%%
(* ===== verification/Examples.v ===== *)
(** * Concrete instances of the library interfaces

    Simple functions that satisfy the documented behaviour of the path, digest
    and virtual file system libraries. The concrete applications of the theorems
    run on them. *)

From S2P Require Import Prelude Errors StateFile Virtual.
Local Open Scope Z_scope.

(** ** Path components: file names without slashes and null bytes *)

Module ExamplePath.

Fixpoint no_slash (s : string) : bool :=
  match s with
  | EmptyString => true
  | String c s => negb (Ascii.eqb c "/") && negb (Ascii.eqb c "000") && no_slash s
  end.

Definition valid (s : string) : bool :=
  negb (bool_decide (s = ""%string)) && negb (bool_decide (s = "."%string)) &&
  negb (bool_decide (s = ".."%string)) && no_slash s.

Definition component : Type := {s : string | valid s = true}.

Definition new_component (s : string) : option component :=
  match decide (valid s = true) with
  | left H => Some (exist _ s H)
  | right _ => None
  end.

#[export] Instance path_lib : PathLib := {|
  Component := component;
  NewComponent := new_component;
  Component_String := fun c => proj1_sig c;
  GetUNIXString := fun cs => String.concat "/" ((fun c : component => proj1_sig c) <$> cs);
|}.

#[export] Instance path_laws : PathLaws path_lib.
Proof.
  split; cbn; unfold new_component.
  - intros s c. case_decide; [|done]. by intros [= <-].
  - intros [s Hs]. cbn. case_decide as H; [|done]. f_equal. by apply (sig_eq_pi _).
Qed.

(** A component from a literal. *)
Definition comp (s : string) (H : valid s = true) : component := exist _ s H.

End ExamplePath.

(** ** Digests: the name of a digest function, a hash and a size *)

Module ExampleDigest.
Import ErrorTree.

Record digest : Type := { d_function : string; d_hash : string; d_size : Z }.

#[export] Instance digest_eq_dec : EqDecision digest.
Proof. solve_decision. Defined.

#[export] Instance digest_countable : Countable digest.
Proof.
  apply (inj_countable' (fun d => (d_function d, d_hash d, d_size d))
    (fun '(f, h, s) => {| d_function := f; d_hash := h; d_size := s |})).
  by intros [].
Defined.

Definition new_digest (f h : string) (size : Z) : res err digest :=
  if bool_decide (0 <= size) then Ok {| d_function := f; d_hash := h; d_size := size |}
  else Err (status_Error InvalidArgument "Invalid digest size").

#[export] Instance digests : @DigestLib ErrorTree.errors := {|
  Digest := digest;
  DigestFunction := string;
  InstanceName := string;
  NewDigestFromProto f p :=
    match p with
    | None => Err (status_Error InvalidArgument "No digest provided")
    | Some p => new_digest f (hash p) (size_bytes p)
    end;
  NewDigest := new_digest;
  UsesDigestFunction d f := bool_decide (d_function d = f);
  GetDigestFunction := d_function;
  GetSizeBytes := d_size;
  GetProto d := {| hash := d_hash d; size_bytes := d_size d |};
  Digest_String := d_hash;
|}.

End ExampleDigest.

(** ** Constants of the virtual file system library *)

Module ExampleVirtual.

#[export] Instance constants : VirtualConstants := {|
  PermissionsRead := 1;
  PermissionsExecute := 4;
  ShareMaskRead := 1;
  AttributesMaskChangeID := 1;
  AttributesMaskLinkCount := 2;
  EmptyDirectoryLinkCount := 2;
  ImplicitDirectoryLinkCount := 1;
  ReadOnlyDirectoryOpenChildWrongFileType existing s :=
    match existing with None => StatusErrExist | Some _ => s end;
  ReadOnlyDirectoryOpenChildDoesntExist create :=
    match create with None => StatusErrNoEnt | Some _ => StatusErrROFS end;
|}.

End ExampleVirtual.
%%
**EXERCISE AIM**
Copy, word for word, the line that contains "PermissionsRead := 1;" and every line after it through the end of the records, and nothing else.

**REPLY**
  PermissionsRead := 1;
  PermissionsExecute := 4;
  ShareMaskRead := 1;
  AttributesMaskChangeID := 1;
  AttributesMaskLinkCount := 2;
  EmptyDirectoryLinkCount := 2;
  ImplicitDirectoryLinkCount := 1;
  ReadOnlyDirectoryOpenChildWrongFileType existing s :=
    match existing with None => StatusErrExist | Some _ => s end;
  ReadOnlyDirectoryOpenChildDoesntExist create :=
    match create with None => StatusErrNoEnt | Some _ => StatusErrROFS end;
|}.

End ExampleVirtual.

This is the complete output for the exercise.